Lemma read_elements_back l d f rest :
  l <> [] -> Forall reads_back l -> Forall (fun j => nesting j <= d)%nat l ->
  (2 * String.length (Join (map write l) ",") + 1 < f)%nat ->
  gives lenient (read_elements f d (Join (map write l) "," +:+ "]" +:+ rest))
    (map (map_strings norm) l, rest).
Proof.
  revert f. induction l as [|j l IH]; intros f Hl Hback Hnest Hf; [done|].
  apply Forall_cons in Hback as [Hj Hback]. apply Forall_cons in Hnest as [Hnj Hnest].
  destruct f as [|f]; [lia|]. cbn [read_elements map].
  destruct l as [|j2 l]; cbn [map Join] in *.
  - destruct (Hj f d ("]" +:+ rest)) as [->|[Hn ->]]; [lia|done|done| |by right].
    left. cbn [String.append]. by rewrite next_head.
  - rewrite !str_length_app in Hf. rewrite !str_app_assoc.
    match goal with |- context [read_value f d (write j +:+ ?r)] =>
      destruct (Hj f d r) as [->|[Hn ->]]; [simpl in *; lia|done|done| |by right] end.
    cbn [String.append]. rewrite next_head by done. rewrite bool_decide_eq_true_2 by done.
    destruct (IH f) as [Hr|[Hn Hr]]; [done..|simpl in *; lia| |];
      cbn [String.append] in Hr; rewrite Hr; [by left|by right].
Qed.

Definition write_member (kv : string * json) : string :=
  quoted body kv.1 +:+ ":" +:+ write kv.2.

(** The key of a member, up to its colon. *)
Lemma read_key k j f more : good k = true -> (String.length (quoted body k) < f)%nat ->
  exists s, closed (ascii_of_nat 34) (write_member (k, j) +:+ more) = Some s /\
    gives lenient (read_string f s) (norm k, ":" +:+ write j +:+ more).
Proof.
  intros Hgood Hf. unfold write_member. unfold quoted at 1. cbn [fst snd]. rewrite !str_app_assoc.
  change (dquote +:+ ?s) with (String (ascii_of_nat 34) s) at 1. rewrite closed_head by done.
  eexists. split; [done|]. by apply good_reads.
Qed.

Lemma write_member_length k j :
  String.length (write_member (k, j)) =
    (String.length (quoted body k) + 1 + String.length (write j))%nat.
Proof. unfold write_member. cbn [fst snd]. rewrite !str_length_app. simpl. lia. Qed.

Lemma read_members_back l d f rest :
  l <> [] -> Forall (fun kv => good kv.1 = true /\ reads_back kv.2) l ->
  Forall (fun kv => nesting kv.2 <= d)%nat l ->
  (2 * String.length (Join (map write_member l) ",") + 1 < f)%nat ->
  gives lenient (read_members f d (Join (map write_member l) "," +:+ "}" +:+ rest))
    (map (fun kv => (norm kv.1, map_strings norm kv.2)) l, rest).
Proof.
  revert f. induction l as [|[k j] l IH]; intros f Hl Hback Hnest Hf; [done|].
  apply Forall_cons in Hback as [[Hgood Hj] Hback]. apply Forall_cons in Hnest as [Hnj Hnest].
  cbn [fst snd] in Hgood, Hj, Hnj. pose proof (write_member_length k j) as Hlen.
  destruct f as [|f]; [lia|]. cbn [read_members].
  assert ((String.length (quoted body k) + 2 * String.length (write j) < f)%nat) as Hf1.
  { destruct l; cbn [map Join] in Hf; rewrite ?str_length_app in Hf; lia. }
  destruct l as [|kv2 l].
  - cbn [map Join]. destruct (read_key k j f ("}" +:+ rest)) as (s & -> & [->|[Hn ->]]);
      [done|lia| |by right].
    cbn [String.append]. rewrite closed_head by done.
    destruct (Hj f d (String "}" rest)) as [->|[Hn ->]]; [lia|done|done| |by right].
    left. by rewrite next_head.
  - replace (Join (map write_member ((k, j) :: kv2 :: l)) "," +:+ "}" +:+ rest)
      with (write_member (k, j) +:+ "," +:+ Join (map write_member (kv2 :: l)) "," +:+ "}" +:+ rest)
      by (cbn [map Join]; by rewrite !str_app_assoc).
    destruct (read_key k j f ("," +:+ Join (map write_member (kv2 :: l)) "," +:+ "}" +:+ rest))
      as (s & -> & [->|[Hn ->]]); [done|lia| |by right].
    cbn [String.append]. rewrite closed_head by done.
    match goal with |- context [read_value f d (write j +:+ ?r)] =>
      destruct (Hj f d r) as [->|[Hn ->]]; [lia|done|done| |by right] end.
    rewrite next_head by done. rewrite bool_decide_eq_true_2 by done.
    cbn [map Join] in Hf. rewrite !str_length_app in Hf.
    destruct (IH f) as [Hr|[Hn Hr]]; [done..|cbn [map]; simpl in *; lia| |];
      cbn [map Join String.append] in *; rewrite Hr; [by left|by right].
Qed.

Lemma quoted_length s : (2 <= String.length (quoted body s))%nat.
Proof. unfold quoted. rewrite !str_length_app. simpl. lia. Qed.

Lemma all_back {A} (p : A -> bool) (Q : A -> Prop) (l : list A) :
  Forall (fun a => p a = true -> Q a) l -> forallb p l = true -> Forall Q l.
Proof.
  intros Hl Hi. induction Hl as [|a l Ha _ IH]; [done|]. cbn [forallb] in Hi.
  apply andb_true_iff in Hi as [Hi1 Hi2]. constructor; auto.
Qed.

Lemma nested_below {A} (f : A -> json) (l : list A) d :
  (S (list_max (map (fun a => nesting (f a)) l)) <= S d)%nat ->
  Forall (fun a => nesting (f a) <= d)%nat l.
Proof.
  intros Hd. apply le_S_n, list_max_le in Hd. by apply Forall_map in Hd.
Qed.

Lemma reads_back_all j : writable good j = true -> reads_back j.
Proof.
  induction j as [|b|[n|]|s|l IH|fields IH] using json_nested_ind; intros Hint f d rest Hf Hd Hrest;
    try discriminate Hint; (destruct f as [|f]; [lia|]).
  - left. etrans; [by apply read_literal|apply literal_null].
  - left. destruct b; (etrans; [by apply read_literal|]); [apply literal_true|apply literal_false].
  - left. by apply read_itoa.
  - apply read_quoted; [done|]. pose proof (quoted_length s). cbn [Marshal_with] in Hf. lia.
  - cbn [Marshal_with nesting writable map_strings] in *. destruct d as [|d]; [lia|].
    rewrite !str_length_app in Hf. rewrite !str_app_assoc. cbn [String.append read_value].
    rewrite next_head, bool_decide_eq_false_2, bool_decide_eq_true_2 by done.
    destruct l as [|j l]; [by left|].
    assert (closed "]" (Join (map write (j :: l)) "," +:+ String "]" rest) = None) as ->.
    { destruct l; cbn [map Join]; rewrite ?str_app_assoc; apply not_closed. }
    change (String "]" rest) with ("]" +:+ rest).
    destruct (read_elements_back (j :: l) d f rest) as [Hr|[Hn Hr]];
      [done|by eapply all_back|by apply nested_below|simpl in *; lia| |];
      cbn [map Join String.append] in *; rewrite Hr; [by left|by right].
  - cbn [Marshal_with nesting writable map_strings] in *. destruct d as [|d]; [lia|].
    rewrite !str_length_app in Hf. rewrite !str_app_assoc. cbn [String.append read_value].
    rewrite next_head, !bool_decide_eq_false_2, bool_decide_eq_true_2 by done.
    destruct fields as [|[k j] fields]; [by left|].
    change (map (fun kv => quoted body kv.1 +:+ ":" +:+ write kv.2) ((k, j) :: fields))
      with (map write_member ((k, j) :: fields)) in Hf.
    change (map (fun kv => quoted body kv.1 +:+ String ":" (write kv.2)) ((k, j) :: fields))
      with (map write_member ((k, j) :: fields)).
    assert (closed "}" (Join (map write_member ((k, j) :: fields)) "," +:+ String "}" rest) = None)
      as ->.
    { by destruct fields. }
    change (String "}" rest) with ("}" +:+ rest).
    destruct (read_members_back ((k, j) :: fields) d f rest) as [Hr|[Hn Hr]];
      [done| |by apply nested_below|simpl in *; lia|rewrite Hr; by left|rewrite Hr; by right].
    eapply all_back; [|exact Hint]. eapply Forall_impl; [exact IH|].
    intros kv Hkv H. apply andb_true_iff in H as [H1 H2]. auto.
Qed.

End Quoted.

(** ** Round trips *)

Section RoundTrip.
Variable lenient : Prop.
Variables body norm : string -> string.
Variable good : string -> bool.
Hypothesis good_reads : forall s, good s = true -> reads_string lenient body norm s.

Lemma Decode_written j rest :
  writable good j = true -> (nesting j <= maxNestingDepth)%nat -> ends_number rest ->
  gives lenient (Decode (Marshal_with body j +:+ rest)) (map_strings norm j, rest).
Proof.
  intros Hi Hd Hrest. apply (reads_back_all lenient body norm good good_reads); [done| |done|done].
  rewrite str_length_app. lia.
Qed.

Lemma Unmarshal_written j :
  writable good j = true -> (nesting j <= maxNestingDepth)%nat ->
  gives lenient (Unmarshal (Marshal_with body j)) (map_strings norm j).
Proof.
  intros Hi Hd. pose proof (Decode_written j "" Hi Hd I) as H. rewrite str_app_nil_r in H.
  unfold Unmarshal. destruct H as [->|[Hl ->]]; [by left|by right].
Qed.

End RoundTrip.

Lemma gives_strict {A} (r : option A) (a : A) : gives False r a -> r = Some a.
Proof. by intros [H|[[] _]]. Qed.

Lemma gives_lenient {A} (r : option A) (a b : A) : gives True r a -> r = Some b -> b = a.
Proof. by intros [->|[_ ->]] [= ->]. Qed.

(** What [Marshal] writes of a value is read back as that value, its ill-formed bytes
replaced, and nothing of what follows it is read. *)
Theorem Decode_Marshal j rest :
  integral j = true -> (nesting j <= maxNestingDepth)%nat -> ends_number rest ->
  Decode (Marshal j +:+ rest) = Some (sanitized j, rest).
Proof.
  intros Hi Hd Hr. apply gives_strict.
  apply (Decode_written _ _ _ (fun _ => true)); [|done..]. intros s _. apply reads_json.
Qed.

Theorem Unmarshal_Marshal j :
  integral j = true -> (nesting j <= maxNestingDepth)%nat ->
  Unmarshal (Marshal j) = Some (sanitized j).
Proof.
  intros Hi Hd. apply gives_strict.
  apply (Unmarshal_written _ _ _ (fun _ => true)); [|done..]. intros s _. apply reads_json.
Qed.
(* ===== verification/DynamoTable.v ===== *)
(** * The DynamoDB store and the contract

The service as a table that answers and fails the way its documentation says
([dy_env]): writes act on the table as it is, scans, which are eventually consistent, may
show of every item an earlier state, and other gateway processes and goroutines write
between any two calls.  Every method of the store, made of several calls, takes effect at
one instant as the store contract says, or answers as the contract does of a table the
service has had. *)

From stdpp Require Import relations.
From S2P Require Import Prelude GoStrings GoRuntime GoNet GoTime GoDates Effects Store Dynamo.

Local Open Scope string_scope.
Local Open Scope list_scope.
Local Open Scope Z_scope.

(** ** Items

What [attributevalue] and the service make of an item: the conversions, the three
string attributes the store's expressions mention, and the update expression of
[UpdateTerminal]. *)
Class DynamoItems (Item : Type) := {
  MarshalMap : Operation -> result error Item;
  UnmarshalMap : Item -> result error Operation;
  attr_operation_id : Item -> option string;
  attr_requested_at : Item -> option string;
  attr_status : Item -> option string;
  apply_update : Update -> Item -> Item;
  (** what an item can hold: text that is UTF-8, years of four digits *)
  storable : Operation -> Prop;
  storable_update : TerminalUpdate -> Prop;
}.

::::

= TASK OBJECTIVE =
The reply is a bare number: how many lines above include "unfold".

= RESULT OF THE TASK =
4